Advice to aspiring filmmakers: If you can’t be good, be delusional

I’m not sure how I wound up there, but this morning I found myself reading Jonah Weiner‘s thoughts about James Nguyen’sBirdemic: Shock and Terror,” the latest “so bad it’s good” production to find some success as a midnight movie and to get more than its share of coverage for so doing. Then I watched the ABC News video which I will present without further comment, except to apologize for the small size of the image. (ABC’s player won’t permit altering the size, for whatever reason.) You might also want to check out this amusing BBC item about it as well.

Okay, so now it’s time to talk about something I’ve learned about the movie world and frequently expressed verbally, but never online.

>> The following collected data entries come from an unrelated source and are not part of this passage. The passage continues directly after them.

Lemma wp_handle_or_null calls s s' : ok (mk_ghost calls None) [] None s → made s s' → wp (handle_or_null (db_next s)) (λ _, inv) s'.
Proof.
  intros Hok Hm. unfold handle_or_null. apply wp_bind. destruct Hm as [[t ->]|[Hi [p Hp]]].
  - eapply wp_get; [cbn; apply lookup_insert_eq|]. apply wp_bind, wp_modify, wp_ret. by eapply inv_freed.
  - unfold current_of in Hp. destruct (db_handles s' !! db_next s) as [hd|] eqn:E; [|done]. eapply wp_get; [exact E|]. cbn in Hp. rewrite Hp. by apply wp_ret.
Qed.

Lemma wp_make calls s t type name id : ok (mk_ghost calls None) [] None s → known_type type → Forall is_byte name →
  wp (req ← request_new (Some (db_next s)) type name (UserCb id); match req with None => mret tt | Some req => request_submit req end) (λ _, made s) (with_handle s t).
Proof.
  intros Hok Hty Hb. apply wp_bind. eapply wp_mono; [by eapply wp_new_submit|]. cbn beta. intros [req|] s' Ha; [|apply wp_ret; by left].
  eapply wp_mono; [exact Ha|]. cbn beta. intros _ s'' [Hi Hcur]. right. split; [done|]. rewrite Hcur. eauto.
Qed.

Lemma wp_make_opt calls s t type name id : ok (mk_ghost calls None) [] None s → known_type type → Forall is_byte name →
  wp (req ← request_new (Some (db_next s)) type name (UserCb id); match req with None => mret None | Some req => request_submit req;; mret (Some req) end)
    (λ _, made s) (with_handle s t).
Proof.
  intros Hok Hty Hb. apply wp_bind. eapply wp_mono; [by eapply wp_new_submit|]. cbn beta. intros [req|] s' Ha; [|apply wp_ret; by left].
  apply wp_bind. eapply wp_mono; [exact Ha|]. cbn beta. intros _ s'' [Hi Hcur]. apply wp_ret. right. split; [done|]. rewrite Hcur. eauto.
Qed.

Lemma wp_resolve s type name flags id : inv s → type = TYPE_A ∨ type = TYPE_AAAA → Forall is_byte name →
  wp (resolve type name flags (UserCb id)) (λ _, inv) s.
Proof.
  intros [calls Hok] Hty Hb. assert (Hk : known_type type) by (unfold known_type; naive_solver). unfold resolve. apply wp_bind, wp_new_handle.
  { intros t. apply wp_ret, inv_tick. by exists calls. }
  intros t. apply wp_bind. eapply (wp_mono _ (λ _, made s)); [|intros _ s'; by eapply wp_handle_or_null].
  destruct (flags &? 1); [by eapply wp_make|]. apply wp_bind. unfold search_request_new.
  apply wp_bind, wp_assert; [by destruct Hty as [-> | ->]|]. apply wp_bind. eapply wp_get; [cbn; apply lookup_insert_eq|].
  apply wp_bind, wp_assert; [done|]. apply wp_bind, wp_gets. assert (Hs : db_search (with_handle s t) = None) by (cbn; by destruct Hok as [_ []]). rewrite Hs.
  apply wp_bind, wp_ret. eapply wp_mono; [by eapply wp_make_opt|]. cbn beta. intros _ s' Hm. by apply wp_ret.
Qed.

Lemma print_d_bytes n : 0 <= n → Forall is_byte (print_d n).
Proof. intros Hn. apply Forall_forall. intros c Hc. apply print_d_chars in Hc; [|done]. unfold is_byte. lia. Qed.

Lemma snprintf_bytes n text : Forall is_byte text → Forall is_byte (default [] (fst (evutil_snprintf n text))).
Proof. intros Hb. unfold evutil_snprintf, evutil_vsnprintf, snprintf. destruct (n =? 0); [constructor|]. cbn. by apply Forall_take. Qed.

Lemma inaddr_bytes a : Forall is_byte (inaddr_arpa a).
Proof.
  unfold inaddr_arpa. apply snprintf_bytes.
  assert (Hd : ∀ k, Forall is_byte (print_d (u8 (Z.land (Z.shiftr a k) 255)))) by (intros k; apply print_d_bytes, wrap_range; lia).
  repeat (apply Forall_app; split); try apply Hd; apply Forall_forall; intros c Hc; apply list_elem_of_In in Hc; vm_compute in Hc; unfold is_byte; intuition lia.
Qed.

Lemma wp_reverse s a id : inv s → wp (evdns_base_resolve_reverse a (UserCb id)) (λ _, inv) s.
Proof.
  intros [calls Hok]. unfold evdns_base_resolve_reverse. apply wp_bind, wp_new_handle.
  { intros t. apply wp_ret, inv_tick. by exists calls. }
  intros t. pose proof (wp_make calls s t TYPE_PTR (inaddr_arpa a) id Hok ltac:(unfold known_type; naive_solver) (inaddr_bytes a)) as Hw.
  apply wp_bind. destruct Hw as (x & s' & E & Hm). unfold mbind, dns_bind in E. destruct (request_new _ _ _ _ _) as [[req s1]|] eqn:Er; [|done].
  exists req, s1. split; [done|]. apply wp_bind. exists x, s'. split; [done|]. by eapply wp_handle_or_null.
Qed.

(** A nameserver that is down is probed. *)
Lemma wp_send_probe s ns : inv s → is_Some (db_servers s !! ns) → Z.of_nat (length (inflight s)) < 65535 → wp (nameserver_send_probe ns) (λ _, inv) s.
Proof.
  intros [calls Hok] Hns Hlen. unfold nameserver_send_probe. apply wp_bind, wp_new_handle.
  { intros t. apply wp_ret, inv_tick. by exists calls. }
  intros t. assert (Hc0 := core_with_handle calls s t Hok). set (h := db_next s) in *.
  apply wp_bind. eapply wp_mono; [apply wp_request_new; [done|apply Hok| |cbn; apply lookup_insert_eq]|].
  { apply Forall_forall. intros c Hc. apply list_elem_of_In in Hc. vm_compute in Hc. unfold is_byte. intuition lia. }
  cbn beta. intros [req|] s' Ha; [|destruct Ha as [t' ->]; apply wp_modify; by apply (inv_freed s t' calls)].
  destruct Ha as (-> & q & r & t' & -> & Hr & Hq). destruct Hq as (Q1 & Q2 & Q3 & Q4 & Q5 & Q6).
  assert (Hc1 := core_created calls s t q r t' Hok Hr Q5 Q4). set (s1 := created _ _ _ _ _ _) in *. set (req := db_next (with_handle s t)) in *.
  assert (Hreq : req ∉ queued s) by (apply (fresh_queued calls s req Hok); unfold req; cbn; lia). destruct Hns as [n Hn].
  apply wp_bind. eapply wp_upd_ns; [exact Hn|].
  apply wp_bind. eapply wp_mono; [apply wp_transaction_id_pick; [by apply (core_placed s1)|done]|]. cbn beta. intros id s2 ((t2 & ->) & Hid & Hfree).
  apply wp_bind. eapply wp_trans_id_set; [cbn; apply lookup_insert_eq|apply Q5..|]. intros b Hb Hbl.
  apply wp_bind. eapply wp_upd_req; [cbn; apply lookup_insert_eq|].
  set (q4 := set_rq_ns (Some ns) _). match goal with |- wp _ _ ?x => set (s4 := x) end.
  assert (Ers : db_requests s4 = <[req := q4]> (db_requests s)) by (cbn; by rewrite !insert_insert_eq).
  assert (Ehs : db_handles s4 = <[h := set_h_current_req (Some req) new_hd]> (db_handles s)) by (cbn; by rewrite insert_insert_eq).
  assert (Hc4 : core s4).
  { apply (core_agree s); try done; try apply Hok.
    - intros x. unfold state_of. cbn. by_lookup ns x; [by rewrite Hn|done].
    - intros x. unfold count_of. cbn. by_lookup ns x; [by rewrite Hn|done].
    - intros p Hp. rewrite Ers, lookup_insert_ne; [done|]. by intros <-.
    - intros x p _. unfold current_of. rewrite Ehs. destruct (decide (h = x)) as [<-|]; [unfold h; by rewrite (fresh_handle calls s Hok)|by rewrite lookup_insert_ne].
    - intros p q' Hp. rewrite Ers. destruct (decide (req = p)) as [<-|]; [rewrite lookup_insert_eq; by intros [= <-]|rewrite lookup_insert_ne by done].
      intros Eq. by destruct (o_request _ _ _ _ (proj2 Hok) p q' Eq). }
  eapply wp_mono; [apply (wp_submit s4 req q4 h (set_h_current_req (Some req) new_hd)); [done|done|..]|].
  - split; try done; [rewrite Ers; apply lookup_insert_eq|rewrite Ehs; apply lookup_insert_eq].
  - cbn. split; [change (ns ∈ r); rewrite Hr; apply (server_ring s); [apply Hok|eauto]|]. split; [done|]. intros p Hp. specialize (Hfree p Hp). unfold id_of in *.
    rewrite Ers. cbn in Hfree. assert (req ≠ p) by (intros <-; apply Hreq; by apply in_queued). rewrite lookup_insert_ne in Hfree by done. by rewrite lookup_insert_ne.
  - cbn beta. intros _ s5 (Hc5 & Hf5 & Hq5).
    apply (ok_new calls s s4 s5 h req q4 (set_h_current_req (Some req) new_hd) (ProbeCb ns)); try done; cbn; try (unfold h, req; cbn; lia).
    + rewrite Q1. by left.
    + intros x. by_lookup ns x; [rewrite Hn; naive_solver|done].
    + intros x nx z. by_lookup ns x; [intros [= <-]; cbn; intros [= <-]; by right|]. eauto.
    + intros x [= <-]. eauto.
Qed.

In my travels around the very lower rungs of the film world, I’ve noted that there are exactly two ways to have a career as a filmmaker. Be extremely well focused, productive and hardworking — being hard working to the point of actual madness won’t hurt, if you and your loved ones survive it — be very smart, passionate, creative, thoughtful, and lucky and you might have a decent-to-great-career.

The  other path still involves hard work, or perhaps simply a truly bad case of ADHD and/or mania, and no particular amounts of intelligence or creativity is called for, though passion and luck are still required. But here’s the secret to the second path — no matter how badly something turns out, you must never entertain the thought it might actually be bad. When you ask your best friends what they thought of your script, if they start to look down and change the subject, you must assume that they are doing that because the script is so good they are beyond words. If you’re of a nastier disposition, assume they’re jealous. If you’re somewhere in between, assure yourself that they’re simply unable to comprehend what you’re going for. Can’t blame them if for not being as brilliant as you are.

The next step is to use your honest passion to persuade clueless and/or desperate crew and actors to be in your film for little or no payment and, if you can’t afford to self-finance, get star struck dentists or CPAs to “invest.”  When the film is completed, ignore the three awful reviews you were able to garner and dwell on the fact that your film was an official selection of the Rancho Cucamonga Film Festival. Do not notice — much less learn from — your mistakes. That would involve not being delusional, and you need your delusion the way a shark needs teeth.

At this point, you will perhaps be able to find bottom feeding producers who will note that you’ve been able to complete a film — a real achievement in itself. They may then choose to pay for another film for reasons of their own. If not, there are always more dentists and CPAs. The beauty of video technology is that you need fewer of them than you once did, though you’ll also have more delusional competition than before, too.

And then, my son or daughter, you may just have a career. Not a brilliant career, but a career. I have seen this happen with my own two eyes. How do you think Ed Wood kept on working throughout his life, writing novels and screenplays and directing movies despite the fact that he had absolutely no talent for any of it?

But what do you do if your film has the kind of luck that “Birdemic” is enjoying and becomes a midnight cult hit? What if theaters nationwide are full of inebriated youth laughing derisively — an indignity that never quite happened to Ed Wood, though I’m sure he could have used the cash? Do you bow your head in shame all the way to the bank and make off for an island paradise, never to be heard from again? No, because if you had any shame, you wouldn’t have made that terrible but funny movie in the first place. You might have, in fact, made something boring, and that’s the worst fate of all for a movie.  Much better to have created something truly memorable.

Nguyen appears to have trademarked the phrase “Romantic Thriller” and declared himself the “master” of it. That takes some balls™.